Na enfermaria encontro seis forçados: dois chineses, dois negros, um sujeito de Bordéus e um de Lille. Um dos chineses me conhece bem, estava junto comigo em Saint-Laurent, preso preventivamente por assassinato. É um indochinês, um sobrevivente da revolta do presídio de Poulo Condor, na Indochina.

Pirata de profissão, atacava os barcos e às vezes assassinava toda a tripulação com a família. Excessivamente perigoso, tem no entanto uma maneira de viver em comum com os outros presos que capta a confiança e a simpatia.

– Como vai, Papillon?

– Bem. E você, Chang?

– Vai indo. Aqui a gente está bem. Você comer comigo. Você dormir lá, perto de mim. Eu cozinhar duas vezes por dia. Você pegar peixe. Aqui bastante peixe.

Santori chega:

– Ah, já se instalou? Amanhã de manhã, você vai com Chang dar de comer aos porcos. Ele leva os cocos e você parte os cocos com um machado. Precisa separar os cocos moles para os leitões que não têm dentes. À tarde, às 4 horas, a mesma coisa. Excetuadas estas duas horas, uma de manhã e outra de tarde, você está livre para fazer o que quiser na ilha.

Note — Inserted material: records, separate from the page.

Class Env := {
  env_var : jsstr → option jsstr;               (* process.env *)
  elapsed : nat → N;                            (* milliseconds of one interaction *)
  redis_fault : nat → option exn;               (* Redis rejects the command *)
  fetch_answer : nat → request → exn + response;
  rpc_answer : nat → rpc_call → exn + json;
  account_answer : nat → jsstr → exn + option bytes; (* getAccountInfo: the data *)
  send_answer : nat → transaction → exn + jsstr;
  random_answer : nat → nat → bytes;            (* crypto.randomBytes *)
  generate_answer : nat → keypair;              (* Keypair.generate() *)
  fromSecretKey : bytes → exn + keypair;        (* Keypair.fromSecretKey *)
  publicKey_fault : jsstr → option exn;         (* new PublicKey(s) *)
  ata_address : jsstr → jsstr → exn + jsstr;    (* getAssociatedTokenAddressSync *)
  transfer_fault : num → option json → option exn;
                                 (* createTransferCheckedInstruction: amount, decimals *)
  sign_fault : option json → option exn;        (* tx.sign, by recentBlockhash *)
  tx_sign : bytes → jsstr → option exn;
                                 (* Transaction.from, partialSign by a key, serialize *)
  js_pow10 : num → num;                         (* 10 ** x, implementation-approximated *)
  client_has : jsstr → bool;                    (* methods of the Redis client object *)
  gcm_seal : bytes → bytes → bytes → bytes * bytes;
                                 (* AES-256-GCM: key, iv, plaintext; ciphertext and tag *)
  gcm_open : bytes → bytes → bytes → bytes → exn + bytes;
                                 (* key, iv, tag, ciphertext; fails on a wrong tag *)
  hmac_sha256 : bytes → bytes → bytes;          (* key, data *)
  hkdf_sha256 : bytes → bytes → exn + bytes;    (* secret, info; empty salt, 32 bytes *)
  csurf_fault : jsstr → option jsstr → json → option jsstr → json → list (jsstr * jsstr) →
                option exn;
       (* the csurf middleware: method, secret cookie, body, x-csrf-token, query, other headers *)
}.

(** The documented behaviour of Node's [crypto] and of [Keypair] the program
    relies on. *)
Class EnvLaws `{EN : Env} := {
  random_length n k : length (random_answer n k) = k;
  random_bytes n k : bytes_ok (random_answer n k);
  seal_bytes key iv p : bytes_ok (gcm_seal key iv p).1 ∧ bytes_ok (gcm_seal key iv p).2;
  seal_tag key iv p : length (gcm_seal key iv p).2 = 16%nat;
  open_seal key iv p :
    length key = 32%nat → length iv = 12%nat → bytes_ok p →
    gcm_open key iv (gcm_seal key iv p).2 (gcm_seal key iv p).1 = inr p;
  generate_secret n :
    length (secretKey (generate_answer n)) = 64%nat
    ∧ bytes_ok (secretKey (generate_answer n))
    ∧ fromSecretKey (secretKey (generate_answer n)) = inr (generate_answer n);
  hmac_length key d : length (hmac_sha256 key d) = 32%nat;
  hmac_bytes key d : bytes_ok (hmac_sha256 key d);
}.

Cada pescador tem que levar 1 quilo de peixe para meu cozinheiro, ou de lagostim. Assim, todo mundo fica satisfeito. Está certo?

– Certo, Sr. Santori.

– Sei que você é um fujão inveterado, mas, como daqui a fuga é impossível, nem vou ligar. De noite, você fica trancado, mas eu sei que há alguns que fogem assim mesmo. Você podia ficar como guarda dos deportados políticos. Todos eles têm um facão de mato. Se você chegar perto das casas deles, vão pensar que você vai roubar um frango ou ovos. Eles podem até matar ou machucar você, porque eles enxergam você, e você não os vê.